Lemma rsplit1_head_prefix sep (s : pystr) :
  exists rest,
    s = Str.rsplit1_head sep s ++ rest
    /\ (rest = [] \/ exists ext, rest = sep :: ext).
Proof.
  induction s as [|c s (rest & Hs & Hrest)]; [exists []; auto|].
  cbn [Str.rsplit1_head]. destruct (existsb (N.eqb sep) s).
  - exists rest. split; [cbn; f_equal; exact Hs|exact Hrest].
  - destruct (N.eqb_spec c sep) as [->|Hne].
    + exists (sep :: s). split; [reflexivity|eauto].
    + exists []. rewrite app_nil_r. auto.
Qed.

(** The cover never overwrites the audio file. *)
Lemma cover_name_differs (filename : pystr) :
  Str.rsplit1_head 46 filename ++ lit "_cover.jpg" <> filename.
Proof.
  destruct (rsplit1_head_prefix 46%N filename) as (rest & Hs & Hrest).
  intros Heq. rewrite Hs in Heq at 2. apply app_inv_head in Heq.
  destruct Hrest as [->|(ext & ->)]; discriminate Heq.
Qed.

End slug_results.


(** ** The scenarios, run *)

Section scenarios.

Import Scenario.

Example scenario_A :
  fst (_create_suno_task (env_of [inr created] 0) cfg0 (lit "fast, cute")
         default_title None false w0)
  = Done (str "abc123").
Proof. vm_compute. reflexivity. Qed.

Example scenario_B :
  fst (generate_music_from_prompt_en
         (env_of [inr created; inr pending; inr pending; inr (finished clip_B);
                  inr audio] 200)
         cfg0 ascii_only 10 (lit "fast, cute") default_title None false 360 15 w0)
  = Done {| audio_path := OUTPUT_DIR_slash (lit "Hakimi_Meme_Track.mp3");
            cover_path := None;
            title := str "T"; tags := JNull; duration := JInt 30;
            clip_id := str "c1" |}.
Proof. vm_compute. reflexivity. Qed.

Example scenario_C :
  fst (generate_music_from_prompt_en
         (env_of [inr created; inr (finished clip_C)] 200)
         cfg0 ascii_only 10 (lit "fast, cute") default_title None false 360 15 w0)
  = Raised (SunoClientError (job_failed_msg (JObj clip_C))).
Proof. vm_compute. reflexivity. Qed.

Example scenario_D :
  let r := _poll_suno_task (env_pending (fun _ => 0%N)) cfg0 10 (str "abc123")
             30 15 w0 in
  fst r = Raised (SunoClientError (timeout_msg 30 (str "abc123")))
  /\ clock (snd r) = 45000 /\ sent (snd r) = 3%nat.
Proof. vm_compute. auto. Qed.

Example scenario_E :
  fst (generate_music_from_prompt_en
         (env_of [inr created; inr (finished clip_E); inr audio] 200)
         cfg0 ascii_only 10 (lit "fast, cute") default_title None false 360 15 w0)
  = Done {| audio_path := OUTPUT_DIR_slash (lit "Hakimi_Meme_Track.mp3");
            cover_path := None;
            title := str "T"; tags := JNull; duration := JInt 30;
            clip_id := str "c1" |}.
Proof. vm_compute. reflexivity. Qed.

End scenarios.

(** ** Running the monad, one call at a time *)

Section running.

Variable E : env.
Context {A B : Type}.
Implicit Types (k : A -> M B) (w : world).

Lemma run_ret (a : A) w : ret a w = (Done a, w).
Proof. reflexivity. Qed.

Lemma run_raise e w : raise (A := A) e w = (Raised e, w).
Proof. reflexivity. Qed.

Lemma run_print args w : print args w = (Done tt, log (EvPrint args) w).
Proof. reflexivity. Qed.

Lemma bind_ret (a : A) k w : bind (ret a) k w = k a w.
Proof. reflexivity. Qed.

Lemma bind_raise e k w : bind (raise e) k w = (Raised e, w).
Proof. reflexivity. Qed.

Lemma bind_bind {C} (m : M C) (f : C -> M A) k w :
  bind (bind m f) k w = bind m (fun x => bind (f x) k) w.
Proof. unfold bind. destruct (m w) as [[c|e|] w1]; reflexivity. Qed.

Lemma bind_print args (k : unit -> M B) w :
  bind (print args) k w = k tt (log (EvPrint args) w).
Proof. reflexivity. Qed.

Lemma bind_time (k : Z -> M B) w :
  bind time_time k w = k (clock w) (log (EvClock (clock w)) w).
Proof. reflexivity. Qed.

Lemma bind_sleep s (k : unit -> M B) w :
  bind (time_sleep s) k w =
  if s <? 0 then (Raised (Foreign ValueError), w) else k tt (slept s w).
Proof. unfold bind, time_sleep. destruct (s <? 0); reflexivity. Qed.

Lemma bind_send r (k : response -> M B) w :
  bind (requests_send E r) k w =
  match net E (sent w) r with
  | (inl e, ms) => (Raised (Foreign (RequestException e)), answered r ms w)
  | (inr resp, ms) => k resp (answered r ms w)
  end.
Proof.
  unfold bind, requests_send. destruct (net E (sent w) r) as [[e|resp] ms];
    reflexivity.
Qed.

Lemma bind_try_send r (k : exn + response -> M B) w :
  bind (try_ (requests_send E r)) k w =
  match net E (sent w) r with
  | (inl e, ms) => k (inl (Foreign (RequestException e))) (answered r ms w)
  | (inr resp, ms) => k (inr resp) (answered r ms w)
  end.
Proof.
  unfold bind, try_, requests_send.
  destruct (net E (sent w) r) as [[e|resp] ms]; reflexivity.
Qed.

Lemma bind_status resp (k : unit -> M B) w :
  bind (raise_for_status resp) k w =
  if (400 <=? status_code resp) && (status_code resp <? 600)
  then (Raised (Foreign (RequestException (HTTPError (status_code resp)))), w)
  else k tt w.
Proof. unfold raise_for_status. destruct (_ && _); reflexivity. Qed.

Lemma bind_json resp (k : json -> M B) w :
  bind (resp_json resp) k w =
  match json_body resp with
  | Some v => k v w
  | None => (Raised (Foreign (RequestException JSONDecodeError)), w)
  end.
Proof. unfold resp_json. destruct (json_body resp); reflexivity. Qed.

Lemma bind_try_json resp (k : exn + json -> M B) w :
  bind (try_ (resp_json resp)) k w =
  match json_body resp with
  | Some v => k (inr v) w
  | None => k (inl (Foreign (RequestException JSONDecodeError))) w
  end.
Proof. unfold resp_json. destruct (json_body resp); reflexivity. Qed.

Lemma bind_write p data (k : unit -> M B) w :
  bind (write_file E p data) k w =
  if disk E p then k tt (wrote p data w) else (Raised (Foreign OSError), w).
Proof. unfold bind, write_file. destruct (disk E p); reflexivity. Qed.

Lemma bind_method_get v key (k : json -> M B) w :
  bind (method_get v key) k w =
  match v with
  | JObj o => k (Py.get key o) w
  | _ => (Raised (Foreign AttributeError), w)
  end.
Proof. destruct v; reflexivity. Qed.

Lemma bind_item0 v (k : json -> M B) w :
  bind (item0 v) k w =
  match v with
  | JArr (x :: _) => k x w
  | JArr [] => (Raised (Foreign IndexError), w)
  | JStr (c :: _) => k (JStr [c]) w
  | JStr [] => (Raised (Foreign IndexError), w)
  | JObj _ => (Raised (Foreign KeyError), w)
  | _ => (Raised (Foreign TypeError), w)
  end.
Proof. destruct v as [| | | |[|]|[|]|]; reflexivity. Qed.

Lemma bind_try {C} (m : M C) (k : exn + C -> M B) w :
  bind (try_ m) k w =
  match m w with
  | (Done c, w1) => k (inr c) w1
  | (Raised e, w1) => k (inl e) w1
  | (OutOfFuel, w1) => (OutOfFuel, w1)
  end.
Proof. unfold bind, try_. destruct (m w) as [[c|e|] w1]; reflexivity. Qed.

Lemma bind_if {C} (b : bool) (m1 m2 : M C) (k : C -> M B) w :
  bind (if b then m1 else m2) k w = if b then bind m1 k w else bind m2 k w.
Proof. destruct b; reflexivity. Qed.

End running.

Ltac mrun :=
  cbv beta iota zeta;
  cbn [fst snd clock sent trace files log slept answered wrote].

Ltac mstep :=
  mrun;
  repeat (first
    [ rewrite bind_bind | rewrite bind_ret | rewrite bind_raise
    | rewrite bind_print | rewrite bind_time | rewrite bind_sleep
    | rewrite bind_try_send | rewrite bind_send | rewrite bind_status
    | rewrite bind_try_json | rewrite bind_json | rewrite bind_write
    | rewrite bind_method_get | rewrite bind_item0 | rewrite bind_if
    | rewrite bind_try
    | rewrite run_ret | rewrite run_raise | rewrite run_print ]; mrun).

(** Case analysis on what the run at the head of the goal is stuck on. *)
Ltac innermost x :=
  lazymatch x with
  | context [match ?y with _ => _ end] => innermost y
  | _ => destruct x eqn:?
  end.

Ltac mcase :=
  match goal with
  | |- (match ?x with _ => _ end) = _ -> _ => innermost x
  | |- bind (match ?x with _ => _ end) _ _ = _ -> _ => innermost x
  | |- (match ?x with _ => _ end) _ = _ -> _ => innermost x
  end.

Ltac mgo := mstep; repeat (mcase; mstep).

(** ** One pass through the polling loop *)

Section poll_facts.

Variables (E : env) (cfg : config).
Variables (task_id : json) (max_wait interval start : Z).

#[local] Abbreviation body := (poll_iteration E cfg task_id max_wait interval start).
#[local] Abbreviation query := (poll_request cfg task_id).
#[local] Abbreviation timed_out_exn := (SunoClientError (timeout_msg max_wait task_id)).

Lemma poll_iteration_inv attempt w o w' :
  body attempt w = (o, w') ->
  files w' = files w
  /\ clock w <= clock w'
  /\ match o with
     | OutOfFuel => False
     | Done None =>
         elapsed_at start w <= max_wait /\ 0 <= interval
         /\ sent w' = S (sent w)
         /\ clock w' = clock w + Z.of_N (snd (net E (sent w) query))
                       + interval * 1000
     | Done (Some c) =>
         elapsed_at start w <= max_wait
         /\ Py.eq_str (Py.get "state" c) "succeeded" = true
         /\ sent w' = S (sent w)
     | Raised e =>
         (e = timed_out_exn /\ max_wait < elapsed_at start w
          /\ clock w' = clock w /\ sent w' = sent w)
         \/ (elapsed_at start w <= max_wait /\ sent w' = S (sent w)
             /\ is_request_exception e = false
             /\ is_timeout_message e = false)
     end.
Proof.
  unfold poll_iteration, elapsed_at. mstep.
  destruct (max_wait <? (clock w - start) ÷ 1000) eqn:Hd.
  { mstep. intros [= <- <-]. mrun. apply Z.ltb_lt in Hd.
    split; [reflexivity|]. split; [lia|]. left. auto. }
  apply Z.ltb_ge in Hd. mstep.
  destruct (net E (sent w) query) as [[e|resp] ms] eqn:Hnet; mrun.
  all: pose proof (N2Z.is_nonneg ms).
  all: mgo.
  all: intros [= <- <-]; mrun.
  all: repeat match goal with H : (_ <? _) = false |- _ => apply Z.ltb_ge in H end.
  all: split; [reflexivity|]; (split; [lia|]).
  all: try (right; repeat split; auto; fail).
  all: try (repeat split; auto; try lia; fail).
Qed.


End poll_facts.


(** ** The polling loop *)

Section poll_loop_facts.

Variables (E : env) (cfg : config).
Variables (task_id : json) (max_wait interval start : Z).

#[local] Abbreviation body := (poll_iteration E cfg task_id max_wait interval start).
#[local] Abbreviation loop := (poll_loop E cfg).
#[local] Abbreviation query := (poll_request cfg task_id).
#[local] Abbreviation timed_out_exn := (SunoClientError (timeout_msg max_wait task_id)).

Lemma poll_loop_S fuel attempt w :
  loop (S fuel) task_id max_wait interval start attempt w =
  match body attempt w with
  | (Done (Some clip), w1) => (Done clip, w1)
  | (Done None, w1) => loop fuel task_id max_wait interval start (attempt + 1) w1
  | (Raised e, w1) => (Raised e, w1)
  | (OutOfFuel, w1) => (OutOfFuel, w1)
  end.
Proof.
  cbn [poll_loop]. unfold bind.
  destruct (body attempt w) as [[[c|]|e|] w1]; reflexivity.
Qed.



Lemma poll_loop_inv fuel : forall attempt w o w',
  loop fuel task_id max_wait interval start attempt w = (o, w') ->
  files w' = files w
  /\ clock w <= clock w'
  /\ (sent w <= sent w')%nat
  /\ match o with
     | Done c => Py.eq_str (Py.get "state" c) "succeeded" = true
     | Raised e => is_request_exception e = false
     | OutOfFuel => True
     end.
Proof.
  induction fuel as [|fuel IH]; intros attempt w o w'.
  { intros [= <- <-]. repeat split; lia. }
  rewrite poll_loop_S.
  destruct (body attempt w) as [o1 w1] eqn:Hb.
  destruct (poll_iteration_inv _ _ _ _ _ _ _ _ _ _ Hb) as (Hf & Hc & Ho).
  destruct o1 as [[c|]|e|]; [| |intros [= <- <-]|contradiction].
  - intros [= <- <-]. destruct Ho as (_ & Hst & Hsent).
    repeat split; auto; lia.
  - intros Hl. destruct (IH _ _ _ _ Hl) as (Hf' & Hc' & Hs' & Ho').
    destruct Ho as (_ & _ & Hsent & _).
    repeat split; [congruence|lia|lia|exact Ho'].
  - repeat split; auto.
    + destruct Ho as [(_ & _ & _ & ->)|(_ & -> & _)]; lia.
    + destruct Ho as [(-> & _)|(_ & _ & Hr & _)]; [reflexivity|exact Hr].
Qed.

···

▶ **YOUR TASK**
From the material above, copy out every line bearing the string "polling".

▶ **WRITTEN RESPONSE**
(** ** One pass through the polling loop *)
(** ** The polling loop *)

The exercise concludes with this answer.